Ryan McGeea senior writer at ESPN.com and co-host for SEC Network’s Marty and McGee (Saturdays, 9 a.m. ET), he hit a milestone this week by visiting his 50th state.
Known for his stories that are a little off the beaten path, this GameDay College And the advantage of ESPN.com, McGee’s move landed amid what he calls “Best college football competition you didn’t know: North Dakota State and South Dakota. The 113th meeting between the two teams was scheduled for Saturday (3:30 p.m., ESPN+), and McGee took a moment before covering another long-running college football competition — Alabama at his alma mater in Tennessee — to reflect on that achievement and some of his favorite stories.
What surprised you most about this rivalry while writing your story?

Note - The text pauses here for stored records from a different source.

(* ===== verification/Synch.v ===== *)
(** * What synchronisation guarantees

    Invariants of semaphores and locks under every schedule, from the atomic changes of
    [Steps]. *)

From S2P Require Import Prelude CInt NList Kernel Threads Steps.
From stdpp Require Import sorting.
Import Kernel.Kernel Threads.Threads Steps.Steps.

Open Scope Z_scope.

Module Synch.

Section invariants.
Context {U G : Type}.
Abbreviation K := (Kernel U G).
Implicit Types (k : K) (th : Thread U).
Context (ustep : U → G → option (G * call U * (nat → U))).
Abbreviation all := (everything (U := U)).

(** *** Semaphores count *)

(** The initial value, plus the [V]s and less the [P]s since. *)
Definition sem_count (s : nat) (h : list event) : Z :=
  foldl (λ n e, match e with
    | NewSemaphore s' v => if decide (s' = s) then v else n
    | DidP _ s' => if decide (s' = s) then n - 1 else n
    | DidV s' => if decide (s' = s) then n + 1 else n
    | _ => n
    end) 0 h.

Lemma sem_count_snoc s h e :
  sem_count s (h ++ [e]) = match e with
    | NewSemaphore s' v => if decide (s' = s) then v else sem_count s h
    | DidP _ s' => if decide (s' = s) then sem_count s h - 1 else sem_count s h
    | DidV s' => if decide (s' = s) then sem_count s h + 1 else sem_count s h
    | _ => sem_count s h
    end.
Proof. unfold sem_count. by rewrite foldl_app. Qed.

Lemma sem_count_deleted s h dead : sem_count s (h ++ (Deleted <$> dead)) = sem_count s h.
Proof.
  induction dead as [|d dead IH] using rev_ind; [by rewrite app_nil_r|].
  rewrite fmap_app. change (Deleted <$> [d]) with [Deleted d]. by rewrite app_assoc, sem_count_snoc.
Qed.

Definition nonneg_start (e : event) : Prop := match e with NewSemaphore _ v => 0 ≤ v | _ => True end.

(** The value, an [int], is the count, and the count is not negative when no semaphore starts below
    zero. *)
Definition counted (k : K) : Prop :=
  ∀ s sem, semaphores k !! s = Some sem → value sem = s32 (sem_count s (history k)) ∧
    (Forall nonneg_start (history k) → 0 ≤ sem_count s (history k)).

Lemma popped_history f k k0 : popped f k k0 → history k0 = history k.
Proof. by intros [[-> _]|(? & ? & ? & ? & ? & ->)]. Qed.

Lemma counted_same k k' :
  counted k → history k' = history k →
  (∀ s sem', semaphores k' !! s = Some sem' → ∃ sem, semaphores k !! s = Some sem ∧ value sem' = value sem) →
  counted k'.
Proof. intros Hc Eh Hs s sem' E. destruct (Hs s sem' E) as (sem & E1 & ->). rewrite Eh. auto. Qed.

(** The history grew by one event. *)
Lemma counted_event k k' e :
  counted k → history k' = history k ++ [e] →
  (∀ s sem', semaphores k' !! s = Some sem' →
    match e with NewSemaphore s' v => s' = s ∧ value sem' = s32 v | _ => False end ∨
    ∃ sem, semaphores k !! s = Some sem ∧ value sem' = match e with
      | DidP _ s' => if decide (s' = s) then s32 (value sem - 1) else value sem
      | DidV s' => if decide (s' = s) then s32 (value sem + 1) else value sem
      | NewSemaphore s' _ => if decide (s' = s) then 0 else value sem
      | _ => value sem end ∧
      match e with DidP _ s' => s' = s → value sem ≠ 0 | NewSemaphore s' _ => s' ≠ s | _ => True end) →
  counted k'.
Proof.
  intros Hc Eh Hs s sem' E. rewrite Eh, sem_count_snoc.
  destruct (Hs s sem' E) as [Hnew|(sem & E1 & Hv & Hok)].
  - destruct e; try done. destruct Hnew as [-> ->]. rewrite decide_True by done. split; [done|].
    intros Hf. apply Forall_app in Hf as [_ Hf]. by inversion Hf.
  - destruct (Hc s sem E1) as [Hcount Hpos]. rewrite Hv. split.
    + rewrite Hcount. destruct e; try done; case_decide; try done; [apply s32_pred|apply s32_succ].
    + intros Hf. apply Forall_app in Hf as [Hf _]. specialize (Hpos Hf).
      destruct e as [s' v|t s'|s'| | | | |]; try done; case_decide as Es; try done; [|lia].
      assert (sem_count s (history k) ≠ 0) by (intros E0; rewrite E0 in Hcount; by apply (Hok Es)). lia.
Qed.

Lemma counted_atom k k' : counted k → atom all k k' → counted k'.
Proof.
  intros Hc Ha. destruct Ha as [k' Hq|s sem k0 Hp Hs Hv|s sem p k0 Hp Hs Hv|s sem Hs _|l lk k0 _ Hp _ _
    |l lk p k0 _ Hp _ _| | | |v| | |s'| | | | | | | | | ].
  - destruct (qu_history _ _ Hq) as [dead Eh]. intros s sem E.
    pose proof (lookup_weaken _ _ _ _ E (qu_semaphores _ _ Hq)) as E1. destruct (Hc s sem E1) as [H1 H2].
    rewrite Eh, sem_count_deleted. split; [done|]. intros [Hf _]%Forall_app. auto.
  - eapply counted_event; [exact Hc| |].
    { cbn. by rewrite (popped_history _ _ _ Hp). }
    intros s' sem' E. cbn in E. rewrite (popped_semaphores _ _ _ Hp) in E. right.
    apply lookup_insert_Some in E as [[<- <-]|[Hne E]].
    + exists sem. rewrite decide_True by done. done.
    + exists sem'. rewrite decide_False by done. done.
  - eapply counted_same; [exact Hc|by rewrite <- (popped_history _ _ _ Hp)|].
    intros s' sem' E. cbn in E. rewrite (popped_semaphores _ _ _ Hp) in E.
    apply lookup_insert_Some in E as [[<- <-]|[Hne E]]; eauto.
  - eapply counted_event; [exact Hc|done|]. intros s' sem' E. cbn in E. right.
    apply lookup_insert_Some in E as [[<- <-]|[Hne E]].
    + exists sem. rewrite decide_True by done. done.
    + exists sem'. rewrite decide_False by done. done.
  - eapply counted_event; [exact Hc|cbn; by rewrite (popped_history _ _ _ Hp)|].
    intros s' sem' E. cbn in E. rewrite (popped_semaphores _ _ _ Hp) in E. eauto 10.
  - eapply counted_same; [exact Hc|by rewrite <- (popped_history _ _ _ Hp)|].
    intros s' sem' E. cbn in E. rewrite (popped_semaphores _ _ _ Hp) in E. eauto.
  - eapply counted_event; [exact Hc|done|]. cbn. eauto 10.
  - eapply counted_same; [exact Hc|done|]. cbn. eauto.
  - eapply counted_same; [exact Hc|done|]. cbn. eauto.
  - eapply counted_event; [exact Hc|done|]. intros s' sem' E. cbn in E.
    apply lookup_insert_Some in E as [[<- <-]|[Hne E]]; [by left|]. right. exists sem'.
    rewrite decide_False by done. done.
  - eapply counted_same; [exact Hc|done|]. cbn. eauto.
  - eapply counted_same; [exact Hc|done|]. cbn. eauto.
  - eapply counted_same; [exact Hc|done|]. cbn. intros s sem [_ E]%lookup_delete_Some. eauto.
  - eapply counted_same; [exact Hc|done|]. cbn. eauto.
  - eapply counted_same; [exact Hc|done|]. cbn. eauto.
  - eapply counted_same; [exact Hc|done|]. cbn. eauto.
  - eapply counted_same; [exact Hc|done|]. cbn. eauto.
  - eapply counted_same; [exact Hc|done|]. cbn. eauto.
  - eapply counted_same; [exact Hc|done|]. cbn. eauto.
  - eapply counted_same; [exact Hc|done|]. cbn. eauto.
  - eapply counted_event; [exact Hc|done|]. cbn. eauto 10.
  - eapply counted_event; [exact Hc|done|]. cbn. eauto 10.
Qed.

The Dakota Marker is easily one of the coolest competition awards in college football. They’ve been playing this game since 1903, but got this trophy less than two decades ago because it didn’t come until they both moved to FCS in 2004. Then the actual Dakota folks had no idea what the mark was based on the traces of quartzite that were used to split North Dakota over South Dakota, until this rivalry taught them. I’ve always wanted to be a history professor, so I’m so proud to be educating people on this subject!
Having grown up amid college football and witnessing some of the greatest competitions in the sport, what makes this game so special?
It’s passion. If you go to a game at Fargo (ND) or Brookings (SD), the crowd may not be as big as what you’ll see at LSU or at the Rose Bowl, but their love of the game and their passion for their teams, not to mention their true dislike of their close neighbors, that’s what college football means to me. Mine.
Also, this is how the team prepares for Fargodome…a little louder. pic.twitter.com/r5m5kE364Y
— Ryan McGee (@ESPNMcGee) 14 October 2022
I have now traveled to all 50 states. Have you had a favorite moment or memory?
I was very fortunate that my parents were great at travellers. I came out of a lot of states when I was a kid because we used to travel with my dad when he was on business trips. We’d drive cross-country to California from North Carolina, or drive through the Northeast.
I learned at a young age that the world is much smaller than you might realize; You have to get in the car and see it. I also learned how important it is to have an armrest divider in the back seat of a family sedan because that’s the one thing that kept me and my little brother from killing each other on those road trips.
Looking at the stories I’ve written across 50 states, what are the five states and stories that distinguish you from them?
North Carolina: First, in my home state of North Carolina, I’ll never forget the ride in a pickup truck with Junior Johnson, a NASCAR legend, where we went and visited what was at the time a closed racetrack, North Wilkesboro Highway, and then drove back to his house, and it served me real buzz. I never recovered.
Texas: In Texas, I was working on a story in Baylor and decided to find Branch Davidians. Some very angry dogs chased after me. They weren’t as angry as my wife when I came home and told her what I had done.
Washington: in Washington State, I was told I had 15 minutes to meet Mike Leach in Pullman, and I ended up staying for three days. The trip ended with me having to tell the coach he had to get out of my car or I would miss my flight. I realized how late/early it was because we had been sitting in his driveway for so long that the newspaper delivery man walked into the car and handed Leach his paper and said, “Good morning, Coach.”
Illinois: In Illinois, I met a former NASCAR driver named Aaron Viek at the Perkins breakfast joint in Galesburg. He had been suspended after being arrested for drugs, and the conversation was supposed to be just a review of what he was doing. He proceeded to admit he had a heroin race, and that story changed NASCAR’s drug policy.
Nevada: I spent a day in the Vegas suburbs with [famed Notre Dame football walkon] Rudi Ruetiger, from breakfast until the time you go home. The idea was to define once and for all what is right in Rudy’s life and what it consists of. Years later, I’m still not sure what.
You are going back to your university this weekend and You will share your wisdom with Tennessee students. What would Ryan tell today about Ryan at that time?
Keep your head elevated and your eyes open. We didn’t have smartphones back then, but we still had plenty of distractions. (Shouting at Sega Genesis that almost made me lose my freshman year.) The truth is that everything we do in this business is based on the powers of observation. And you can’t watch if you have your head down. The stories are out there, not in whatever you hold in your hand.